··· The data

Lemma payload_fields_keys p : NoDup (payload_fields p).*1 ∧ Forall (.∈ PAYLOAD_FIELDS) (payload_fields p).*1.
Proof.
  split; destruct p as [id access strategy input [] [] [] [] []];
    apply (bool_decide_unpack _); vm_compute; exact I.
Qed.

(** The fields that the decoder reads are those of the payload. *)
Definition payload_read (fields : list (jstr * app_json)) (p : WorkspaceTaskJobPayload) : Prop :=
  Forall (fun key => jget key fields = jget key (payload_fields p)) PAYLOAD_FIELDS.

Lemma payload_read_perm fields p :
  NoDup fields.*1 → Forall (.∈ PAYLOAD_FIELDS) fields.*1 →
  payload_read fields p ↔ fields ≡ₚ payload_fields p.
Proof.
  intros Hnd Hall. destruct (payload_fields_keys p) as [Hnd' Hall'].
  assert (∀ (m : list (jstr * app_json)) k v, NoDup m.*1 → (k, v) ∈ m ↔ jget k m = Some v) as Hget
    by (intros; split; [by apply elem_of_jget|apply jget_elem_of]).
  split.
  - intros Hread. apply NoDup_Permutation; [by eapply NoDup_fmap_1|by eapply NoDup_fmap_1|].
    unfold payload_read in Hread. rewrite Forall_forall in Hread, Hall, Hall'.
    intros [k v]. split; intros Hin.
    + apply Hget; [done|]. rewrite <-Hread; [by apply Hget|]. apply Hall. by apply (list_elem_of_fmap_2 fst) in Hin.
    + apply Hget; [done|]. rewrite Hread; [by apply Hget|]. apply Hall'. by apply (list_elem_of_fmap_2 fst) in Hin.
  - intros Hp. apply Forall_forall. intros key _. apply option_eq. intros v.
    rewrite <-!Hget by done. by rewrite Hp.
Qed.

······
··· The data

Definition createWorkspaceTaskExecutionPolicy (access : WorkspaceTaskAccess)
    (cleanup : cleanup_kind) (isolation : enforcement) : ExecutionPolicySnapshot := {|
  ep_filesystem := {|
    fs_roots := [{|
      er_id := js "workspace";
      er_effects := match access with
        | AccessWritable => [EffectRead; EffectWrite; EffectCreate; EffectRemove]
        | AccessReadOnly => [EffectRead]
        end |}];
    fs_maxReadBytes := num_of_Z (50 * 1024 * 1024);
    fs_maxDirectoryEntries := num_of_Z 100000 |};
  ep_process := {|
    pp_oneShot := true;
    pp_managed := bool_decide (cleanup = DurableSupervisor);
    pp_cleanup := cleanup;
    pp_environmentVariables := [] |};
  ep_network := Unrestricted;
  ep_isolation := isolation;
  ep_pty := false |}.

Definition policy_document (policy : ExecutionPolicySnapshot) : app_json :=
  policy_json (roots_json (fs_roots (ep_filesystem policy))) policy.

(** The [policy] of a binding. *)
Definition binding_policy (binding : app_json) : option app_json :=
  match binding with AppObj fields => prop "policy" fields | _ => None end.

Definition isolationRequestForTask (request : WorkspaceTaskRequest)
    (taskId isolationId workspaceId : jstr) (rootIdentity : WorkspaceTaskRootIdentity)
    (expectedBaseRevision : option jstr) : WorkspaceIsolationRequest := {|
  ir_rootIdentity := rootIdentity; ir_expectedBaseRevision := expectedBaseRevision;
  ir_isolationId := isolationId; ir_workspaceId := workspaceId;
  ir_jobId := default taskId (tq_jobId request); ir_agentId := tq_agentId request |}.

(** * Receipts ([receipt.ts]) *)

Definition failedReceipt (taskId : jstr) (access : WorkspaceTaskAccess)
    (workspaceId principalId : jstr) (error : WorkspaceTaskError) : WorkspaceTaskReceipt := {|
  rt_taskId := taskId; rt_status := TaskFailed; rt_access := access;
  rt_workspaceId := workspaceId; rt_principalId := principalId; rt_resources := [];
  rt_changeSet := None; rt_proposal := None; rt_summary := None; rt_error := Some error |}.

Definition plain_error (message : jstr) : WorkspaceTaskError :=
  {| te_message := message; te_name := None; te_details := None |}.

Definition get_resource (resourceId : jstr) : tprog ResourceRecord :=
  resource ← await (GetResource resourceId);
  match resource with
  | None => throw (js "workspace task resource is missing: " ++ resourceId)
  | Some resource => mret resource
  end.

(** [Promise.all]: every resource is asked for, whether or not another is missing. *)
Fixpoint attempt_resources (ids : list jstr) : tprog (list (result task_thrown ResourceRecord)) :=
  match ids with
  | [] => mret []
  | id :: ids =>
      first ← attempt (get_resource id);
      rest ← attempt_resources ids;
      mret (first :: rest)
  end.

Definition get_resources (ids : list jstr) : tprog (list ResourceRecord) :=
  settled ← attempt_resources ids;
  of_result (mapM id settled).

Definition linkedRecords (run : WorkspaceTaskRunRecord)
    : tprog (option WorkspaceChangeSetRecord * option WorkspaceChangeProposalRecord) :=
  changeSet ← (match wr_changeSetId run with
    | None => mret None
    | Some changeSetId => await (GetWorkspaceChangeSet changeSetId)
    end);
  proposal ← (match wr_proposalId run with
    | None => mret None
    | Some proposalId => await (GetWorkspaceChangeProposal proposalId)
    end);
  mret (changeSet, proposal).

······

● Exercise instructions
Read the entries and show each line that mentions "WorkspaceTaskAccess".

● Result below
Definition createWorkspaceTaskExecutionPolicy (access : WorkspaceTaskAccess)
Definition failedReceipt (taskId : jstr) (access : WorkspaceTaskAccess)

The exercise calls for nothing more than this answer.